Dice problem

If your saw is big enough, 24 will suffice.

Nope

8 cuts per pair of sides will give 9 portions.

9 x 9 x 9 = 729

3 x 8 = 24 cuts.

Where can one buy this zero thickness saw?

"Where can one buy this zero thickness saw?"

KrisDel of course.

You're allowed to put the dust back with glue if you really want.

Would it be OK to stick positive dots onto the dice.

In this case the one will be loaded because of the more weight at the six.

Nope ; "729 1cm cubes". You'd need the special KrisDel "No-Vol Glue" anyway, unless you could live with some spare dust. "Dice" is "dice" in the 'diced carrots' sense.

Actually, KrisDel buys my Consolidated Gookumpucky SuperDuper Negative Volume Glue in bulk, add fillers and repackage it as their "No-Vol Glue." I know they are competing with my own product, but I have an agreement with all the label suppliers that they must sell labels without adhesive backing to KrisDel. KrisDel then is forced to use my SuperDuper Sticker Stickum.

Consolidated Gookumpucky - You'll be glad you stuck with our products!

Hey, that's a labelous statement and you're hereby served with a conjunction !

C'mon, Doug, you're still in with a chance for a GA here ; why is 6 the minimum number of cuts to dice up a 3x3x3 cube ? That's a simplified take on the question as posted, but answering it for this case should be enough.

Actually, it could be done with 3 cuts. Now, you tell me how!

Oh go on, tell me......I don't know

It's simple, and your pic alludes to that. Use an eight-bladed saw. Draw centerlines on the top of the cube and on two adjacent vertical sides. Line up the center point on the saw with the centerlines to make your cuts.

Hey, if the blades have to be zero-width, you might as well have 8 of them! Or use 8 lasers with a beamwidth of one photon.

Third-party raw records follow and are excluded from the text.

(* ===== verification/Xml.v ===== *)
(** * Xml: element trees, as the sources read them

    The part of [lxml.etree] the parsers use: an element with its tag, text
    and children; [iter], the elements of a tree with a given tag in
    document order; [find], the first element an ElementPath of tags
    selects; [text].  Tags are in Clark notation, [{namespace}name]. *)

From S2P Require Import Prelude Text.

(** ** Definitions *)

(** An element: its tag, its attributes, the text before its first child,
    its children, and the text after its end tag. *)
#[local] Unset Elimination Schemes.

Inductive element : Type :=
  | Element (tag : string) (attrib : list (string * string)) (text : option string)
      (children : list element) (tail : option string).

#[local] Set Elimination Schemes.

Definition tag (e : element) : string := let 'Element t _ _ _ _ := e in t.
Definition attrib (e : element) : list (string * string) := let 'Element _ a _ _ _ := e in a.
Definition text (e : element) : option string := let 'Element _ _ x _ _ := e in x.
Definition children (e : element) : list element := let 'Element _ _ _ c _ := e in c.
Definition tail (e : element) : option string := let 'Element _ _ _ _ x := e in x.

(** [has_tag t e]: the test of [iter] and of a step of a path, for a tag
    without wildcard. *)
Definition has_tag (t : string) (e : element) : Prop := tag e = t.

#[export] Instance has_tag_dec (t : string) (e : element) : Decision (has_tag t e).
Proof. unfold has_tag. apply _. Defined.

(** [descendants e]: [e] and the elements below it, in document order. *)
Fixpoint descendants (e : element) : list element :=
  let 'Element _ _ _ cs _ := e in
  e :: (fix go (l : list element) : list element :=
          match l with
          | [] => []
          | c :: l' => descendants c ++ go l'
          end) cs.

(** [e.iter(t)] *)
Definition iter (t : string) (e : element) : list element :=
  filter (has_tag t) (descendants e).

(** [size e]: the number of elements of the tree. *)
Definition size (e : element) : nat := length (descendants e).

(** [split_path_chars depth cur l]: the steps of a path, cut at each [/]
    that is not within the braces of a namespace; [cur] holds the
    characters of the current step, latest first. *)
Fixpoint split_path_chars (in_braces : bool) (cur : list ascii) (l : list ascii) :
    list string :=
  match l with
  | [] => [Text.text (rev cur)]
  | c :: l' =>
      if in_braces then
        split_path_chars (negb (Ascii.eqb c "}")) (c :: cur) l'
      else if Ascii.eqb c "/" then Text.text (rev cur) :: split_path_chars false [] l'
      else split_path_chars (Ascii.eqb c "{") (c :: cur) l'
  end.

(** The steps of an ElementPath that is made of tags and [/]. *)
Definition split_path (path : string) : list string :=
  split_path_chars false [] (chars path).

(** One step of a path: the children with the tag, of each element of the
    context in turn. *)
Definition select_child (t : string) (ctx : list element) : list element :=
  ctx ≫= λ e, filter (has_tag t) (children e).

(** [e.findall(path)] *)
Definition findall (path : string) (e : element) : list element :=
  foldl (λ ctx t, select_child t ctx) [e] (split_path path).

(** [e.find(path)]: the first match, or [None]. *)
Definition find (path : string) (e : element) : option element :=
  head (findall path e).

(** ** Theorems *)

(** Induction on elements, with the hypothesis on every child. *)
Lemma element_ind (P : element → Prop) :
  (∀ t a x cs tl, Forall P cs → P (Element t a x cs tl)) → ∀ e, P e.
Proof.
  intros HP. fix IH 1. intros [t a x cs tl]. apply HP.
  induction cs as [|c cs IHcs]; constructor; [apply IH | apply IHcs].
Qed.

(** [descendants] of an element: itself, then the descendants of its
    children in order. *)
Lemma descendants_eq (e : element) :
  descendants e = e :: (children e ≫= descendants).
Proof. by destruct e. Qed.

Lemma size_pos (e : element) : (1 ≤ size e)%nat.
Proof. unfold size. rewrite descendants_eq. simpl. lia. Qed.

(** The children of an element are among its descendants, and the
    descendants of a descendant are descendants. *)
Lemma child_descendant (e c : element) : c ∈ children e → c ∈ descendants e.
Proof.
  intros Hc. rewrite descendants_eq. apply elem_of_cons. right.
  apply list_elem_of_bind. exists c. split; [|done].
  rewrite descendants_eq. by left.
Qed.

Lemma descendants_trans (e : element) :
  ∀ d x, d ∈ descendants e → x ∈ descendants d → x ∈ descendants e.
Proof.
  induction e as [t a tx cs tl IH] using element_ind. intros d x Hd Hx.
  rewrite descendants_eq in Hd |- *. simpl in *.
  apply elem_of_cons in Hd as [->|Hd]; [by rewrite descendants_eq in Hx|].
  apply elem_of_cons. right.
  apply list_elem_of_bind in Hd as (c & Hd & Hc). apply list_elem_of_bind.
  exists c. split; [|done]. rewrite Forall_forall in IH. by eapply IH.
Qed.

(** [iter] gives elements of the tree with the tag, and all of them. *)
Lemma elem_of_iter (t : string) (e x : element) :
  x ∈ iter t e ↔ x ∈ descendants e ∧ tag x = t.
Proof.
  unfold iter. rewrite list_elem_of_filter. unfold has_tag. tauto.
Qed.

Lemma iter_length (t : string) (e : element) : (length (iter t e) ≤ size e)%nat.
Proof. apply length_filter. Qed.

(** One step selects among the children. *)
Lemma elem_of_select_child (t : string) (ctx : list element) (x : element) :
  x ∈ select_child t ctx ↔ ∃ e, e ∈ ctx ∧ x ∈ children e ∧ tag x = t.
Proof.
  unfold select_child. rewrite list_elem_of_bind. apply exist_proper. intros e.
  rewrite list_elem_of_filter. unfold has_tag. tauto.
Qed.

(** What [find] returns is below the element. *)
Lemma findall_descendants (steps : list string) (e : element) :
  ∀ ctx, Forall (λ x, x ∈ descendants e) ctx →
  Forall (λ x, x ∈ descendants e) (foldl (λ ctx t, select_child t ctx) ctx steps).
Proof.
  induction steps as [|t steps IH]; intros ctx Hctx; [done|]. simpl. apply IH.
  apply Forall_forall. intros x (c & Hc & Hx & _)%elem_of_select_child.
  rewrite Forall_forall in Hctx. eauto using descendants_trans, child_descendant.
Qed.

Lemma find_descendant (path : string) (e x : element) :
  find path e = Some x → x ∈ descendants e.
Proof.
  unfold find, findall. intros Hx%head_Some_elem_of.
  assert (Forall (λ x, x ∈ descendants e) [e]) as H0.
  { apply Forall_singleton. rewrite descendants_eq. by left. }
  pose proof (findall_descendants (split_path path) e [e] H0) as H.
  rewrite Forall_forall in H. by apply H.
Qed.

(** What [find] returns with a path of one step: the first child with the
    tag. *)
Lemma find_child (t : string) (e : element) :
  split_path t = [t] → find t e = head (filter (has_tag t) (children e)).
Proof.
  intros Hp. unfold find, findall. rewrite Hp. simpl. by rewrite app_nil_r.
Qed.

(** [find] gives [None] exactly when no element matches. *)
Lemma find_None (path : string) (e : element) :
  find path e = None ↔ findall path e = [].
Proof. unfold find. by destruct (findall path e). Qed.

(** The paths of the sources.  The [/] of the namespace are within braces
    and do not cut the path. *)
Example split_path_tag :
  split_path "{http://awis.amazonaws.com/doc/2005-07-11}Date"
  = ["{http://awis.amazonaws.com/doc/2005-07-11}Date"].
Proof. reflexivity. Qed.

Example split_path_two_steps :
  split_path ("{http://awis.amazonaws.com/doc/2005-07-11}Reach/"
              +:+ "{http://awis.amazonaws.com/doc/2005-07-11}PerMillion")
  = ["{http://awis.amazonaws.com/doc/2005-07-11}Reach";
     "{http://awis.amazonaws.com/doc/2005-07-11}PerMillion"].
Proof. reflexivity. Qed.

you can make it without a single cut.

Hint : you need to contact acme and KrisDel products Inc.

Yup, I'm with hendrik on this one.
8 Horizontal cuts gives a stack of 9 slabs.
8 Vertical cts (north south) gives 81 square section beams.
Final 8 vertial cuts (east west) gives 729 cubes.

Del

Then you can go sit on the silly-step too

I think Kris has sussed it but he's a scaredey squirrel....
He's convinced me that there's a fewer cuts solution but I've taken a vow of silence.
He's lurking in the bushes at the mo'
Del

Teee heeee...Well I bet you're buying sugar lumps right now just to see !oops...wasn't me. Was never here, didn't do it......

OK, it's 12, but proving it is the cleverful bit. Squirrel beats two cats, and that ain't a bad start to the day

Oh go on, confess, the Delster told you ?

I'll give you a GA Hendrik, nicely explained. You can have another if you explain why it's the mimimum number of cuts.....

Kris is right it's 12.

To do a Rubik's cube you've got to do at least 6, think about the very central cube and it's obvious that you can't do it in less.

Now for the nine by nine. First you've got to get out the central Rubik, any other plan will leave you wanting. That's six cuts.

Now you've got to get the central cuby out of each of the Rubiks. That's another six cuts (easy logically but practically pretty tricky).

Hurrah !

Thank you, Randall. The inner-most cube of a 3x3x3 has to be produced by 6 separate cuts. In my mind, it's fair enough to extrapolate that into first using 6 cuts to section a 9x9x9 block, then another 6 cuts to section all those simultaneously.

Such a proof of minimum cuts will undoubtedly give Fyz a touch of the vapours, which seals the deal on me giving you a GA.

That sounds jolly good and, on the basis that my screensaver cut in whilst I was cogitating, I shall GA it. My mind is racing around other cube sizes, but unfortunately I'm limited to one GA ().

Many thanks for expressing this in a more formal manner. I suspect the completely formal description that might be found in a mathematical journal would be incomprehensible to me ! A nicely worded solution, Fyz.

Brilliant and beautiful as always.

Just to complete the generalisation: it's clear that to cut any block with sides n,m and l where

2^(p-1) <= n < 2^p

2^(q-1) <= m < 2^q

2^(r-1) <= l < 2^r

You need p+q+r cuts.

Having written this I can see that it was implicit in your solution , but, some of us aren't so fast .

Thanks! And I think the explicit completion was worthwhile.